Fig. 3.

Analysis of rice nuclear fraction. A, the purified nuclear fraction was stained with DAPI and visualized by fluorescence microscopy. The phase-contrast micrograph of the nuclei is shown in the left panel; the DAPI-stained nuclei are shown in the right panel. B, determination of chlorophyll content at different stages of purification of nuclear fraction. The amounts of chlorophyll present in whole cell extracts (H), supernatant (S), and nuclear (N) fraction was estimated and compared. Data represent means ± S.D. of three replicates.

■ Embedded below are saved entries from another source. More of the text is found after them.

(* ===== verification/GoURL.v ===== *)
(** Go's net/url, as far as object keys and links use it: the escaping of one
    path segment, its inverse, and [url.Parse] of a text that starts with a
    single slash, which has neither a scheme nor an authority. *)

From stdpp Require Import base list strings.
From Stdlib Require Import ZArith Lia Ascii.
From S2P Require Import Prelude GoStrings.

(** * Escaping *)

Definition is_hex (c : ascii) : bool :=
  is_digit c || in_range 97 102 c || in_range 65 70 c.

Definition unhex (c : ascii) : Z :=
  if is_digit c then byteZ c - 48 else if in_range 97 102 c then byteZ c - 87 else byteZ c - 55.

Definition byte_of (n : Z) : ascii := ascii_of_N (Z.to_N n).

Definition upper_hex (n : Z) : ascii := byte_of (if n <? 10 then n + 48 else n + 55).

(** [shouldEscape] for one path segment and for a whole path. *)
Definition escapes_segment (c : ascii) : bool :=
  negb (is_alnum c || in_set "-_.~$&+:=@" c).

Definition escapes_path (c : ascii) : bool :=
  negb (is_alnum c || in_set "-_.~$&+:=@/;," c).

Definition escape_byte (c : ascii) : string :=
  let n := byteZ c in String "%" (String (upper_hex (n / 16)) (String (upper_hex (n mod 16)) "")).

Fixpoint escape (esc : ascii -> bool) (s : string) : string :=
  match s with
  | "" => ""
  | String c s => (if esc c then escape_byte c else String c "") +:+ escape esc s
  end.

Definition PathEscape (s : string) : string := escape escapes_segment s.

(** [unescape] in the path modes: a "%" opens two hex digits or is an error. *)
Fixpoint unescape (s : string) : option string :=
  match s with
  | "" => Some ""
  | String c s =>
      if Ascii.eqb c "%" then
        match s with
        | String a (String b s) =>
            if is_hex a && is_hex b then String (byte_of (16 * unhex a + unhex b)) <$> unescape s
            else None
        | _ => None
        end
      else String c <$> unescape s
  end.

Definition PathUnescape (s : string) : option string := unescape s.

Example escape_ex : PathEscape "dev-feature/x y" = "dev-feature%2Fx%20y".
Proof. reflexivity. Qed.
Example unescape_ex : map PathUnescape ["a%2Fb"; "a%2"; "%zz"; "a+b"] = [Some "a/b"; None; None; Some "a+b"].
Proof. reflexivity. Qed.

(** ** Round trip *)

Lemma escape_byte_ok c :
  exists a b, escape_byte c = String "%" (String a (String b ""))
    /\ is_hex a = true /\ is_hex b = true /\ byte_of (16 * unhex a + unhex b) = c.
Proof.
  eexists _, _. split; [done|].
  set (P := fun c => is_hex (upper_hex (byteZ c / 16)) && is_hex (upper_hex (byteZ c mod 16))
     && Ascii.eqb (byte_of (16 * unhex (upper_hex (byteZ c / 16)) + unhex (upper_hex (byteZ c mod 16)))) c).
  assert (HP : P c = true) by (apply byte_ind; vm_compute; reflexivity).
  unfold P in HP. apply andb_true_iff in HP as [HP H3]. apply andb_true_iff in HP as [H1 H2].
  split; [done|]. split; [done|]. by apply Ascii.eqb_eq.
Qed.

Lemma unescape_escape esc s : esc "%"%char = true -> unescape (escape esc s) = Some s.
Proof.
  intros Hp. induction s as [|c s IH]; [done|]. cbn [escape]. destruct (esc c) eqn:E.
  - destruct (escape_byte_ok c) as (a & b & -> & Ha & Hb & Hc).
    rewrite !app_cons, app_nil_l. cbn [unescape]. rewrite Ascii.eqb_refl, Ha, Hb, Hc. simpl. by rewrite IH.
  - rewrite app_cons, app_nil_l. cbn [unescape]. destruct (Ascii.eqb_spec c "%") as [->|]; [congruence|].
    by rewrite IH.
Qed.

Lemma PathUnescape_PathEscape s : PathUnescape (PathEscape s) = Some s.
Proof. by apply unescape_escape. Qed.

(** What the escaped text can hold. *)
Lemma escape_bytes esc (q : ascii -> bool) s :
  q "%"%char = true -> (forall c, is_hex c = true -> q c = true) ->
  (forall c, esc c = false -> q c = true) -> all_bytes q (escape esc s) = true.
Proof.
  intros Hp Hh He. induction s as [|c s IH]; [done|]. cbn [escape]. rewrite all_bytes_app, IH, andb_true_r.
  destruct (esc c) eqn:E.
  - destruct (escape_byte_ok c) as (a & b & -> & Ha & Hb & _). simpl. by rewrite Hp, !Hh.
  - simpl. by rewrite He.
Qed.

Lemma is_hex_not_slash c : is_hex c = true -> negb (Ascii.eqb c "/") = true.
Proof. destruct (Ascii.eqb_spec c "/") as [->|]; done. Qed.

Lemma PathEscape_no_slash s : no_byte "/" (PathEscape s) = true.
Proof.
  apply escape_bytes; [done|apply is_hex_not_slash|]. intros c Hc.
  destruct (Ascii.eqb_spec c "/") as [->|]; done.
Qed.

Lemma PathEscape_empty s : PathEscape s = "" -> s = "".
Proof.
  destruct s as [|c s]; [done|]. unfold PathEscape. cbn [escape]. intros [H _]%app_eq_nil.
  destruct (escapes_segment c); [|done].
  destruct (escape_byte_ok c) as (a & b & E & _). congruence.
Qed.

(** * Parsing a rooted path *)

Record URL := MkURL {
  u_Path : string;
  u_RawQuery : string;
  u_ForceQuery : bool;
  u_Fragment : string
}.

Definition is_ctl (c : ascii) : bool := (byteZ c <? 32) || (byteZ c =? 127).

Definition count_byte (c : ascii) : string -> nat :=
  fix go s := match s with "" => 0%nat | String x s => ((if Ascii.eqb x c then 1 else 0) + go s)%nat end.

(** [strings.Cut] with both results when the separator is absent. *)
Definition cut_or_whole (c : ascii) (s : string) : string * string :=
  default (s, "") (cut_byte c s).

(** [url.Parse] of a text starting with one "/" and no second one behind it;
    [None] is its error.  The fragment is cut first, then the query; a lone
    trailing "?" sets [ForceQuery]. *)
Definition ParseRooted (raw : string) : option URL :=
  let '(u, frag) := cut_or_whole "#" raw in
  if negb (all_bytes (fun c => negb (is_ctl c)) u) then None
  else
    let '(rest, query, force) :=
      if HasSuffix u "?" && (count_byte "?" u =? 1)%nat then (TrimSuffix u "?", "", true)
      else let '(rest, query) := cut_or_whole "?" u in (rest, query, false) in
    p ← unescape rest;
    f ← unescape frag;
    Some (MkURL p query force f).

Example ParseRooted_ex :
  map ParseRooted ["/binaries/a/1.0/f%41.zip"; "/a?x=1#f"; "/a?"; "/a%2"; "/a"]
  = [Some (MkURL "/binaries/a/1.0/fA.zip" "" false ""); Some (MkURL "/a" "x=1" false "f");
     Some (MkURL "/a" "" true ""); None; Some (MkURL "/a" "" false "")].
Proof. reflexivity. Qed.

(** A text free of control bytes, "%", "?" and "#" parses to itself. *)
Definition literal_path_byte (c : ascii) : bool := negb (is_ctl c || in_set "%?#" c).

Lemma unescape_plain s : no_byte "%" s = true -> unescape s = Some s.
Proof.
  induction s as [|c s IH]; [done|]. rewrite no_byte_cons. intros [Hc Hs]%andb_true_iff.
  cbn [unescape]. apply negb_true_iff in Hc. by rewrite Hc, IH.
Qed.

Lemma all_bytes_no_byte p c s : p c = false -> all_bytes p s = true -> no_byte c s = true.
Proof.
  intros Hc. apply all_bytes_impl. intros x Hx. destruct (Ascii.eqb_spec x c) as [->|]; [congruence|done].
Qed.

Lemma HasSuffix_byte c s : HasSuffix s (String c "") = true -> no_byte c s = false.
Proof.
  unfold HasSuffix. destruct (cut_suffix s (String c "")) as [r|] eqn:E; [|done]. intros _.
  apply cut_suffix_Some in E as ->. rewrite no_byte_app, no_byte_cons, Ascii.eqb_refl. apply andb_false_r.
Qed.

Lemma cut_or_whole_none c s : no_byte c s = true -> cut_or_whole c s = (s, "").
Proof. intros H. unfold cut_or_whole. by rewrite (proj2 (cut_byte_None c s) H). Qed.

Lemma ParseRooted_literal s :
  all_bytes literal_path_byte s = true -> ParseRooted s = Some (MkURL s "" false "").
Proof.
  intros H. unfold ParseRooted.
  rewrite cut_or_whole_none by (by apply (all_bytes_no_byte literal_path_byte)).
  rewrite (all_bytes_impl literal_path_byte) with (s := s); [|intros c|done]; cycle 1.
  { unfold literal_path_byte. by destruct (is_ctl c). }
  simpl negb. cbv iota. destruct (HasSuffix s "?") eqn:E.
  { apply HasSuffix_byte in E. rewrite (all_bytes_no_byte literal_path_byte) in E; done. }
  simpl. rewrite cut_or_whole_none by (by apply (all_bytes_no_byte literal_path_byte)).
  rewrite unescape_plain by (by apply (all_bytes_no_byte literal_path_byte)). done.
Qed.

C, representative analytical 1-D electrophoresis profile (12.5% SDS-PAGE, Coomassie Blue) obtained from rice protein extract prepared using HB. M, molecular mass protein standards; T, total cell extract; N1, nuclear protein without wash; S1, supernatant protein; N2 and S2, nuclear protein and supernatant protein, respectively, after first wash; N, final nuclear protein after another wash. The four abundant bands at around 10–18 kDa analyzed by MS were shown to contain histones H2B, H3, H2A, and H4. The intensity of the bands corresponding to histones H2B, H3 (+) was quantified by using the densitometry Quantity One 1-D software (Bio-Rad); B indicates a signal close to background levels. D, immunoblot analysis of extracted nuclear proteins with anti-fibrillarin antibodies. Aliquots of 100 μg of protein, each from nuclear (OsN), chloroplast (OsC), and extracellular matrix (OsE) fractions of rice as well as HeLa nuclear extract (HN), were separated by 12.5% SDS-PAGE. HeLa nuclear extract was used as positive control, whereas chloroplast and extracellular matrix fractions were used as negative controls. The 1-D gel was electroblotted onto Hybond-C membrane, and fibrillarin was detected using alkaline phosphatase-conjugated secondary antibody.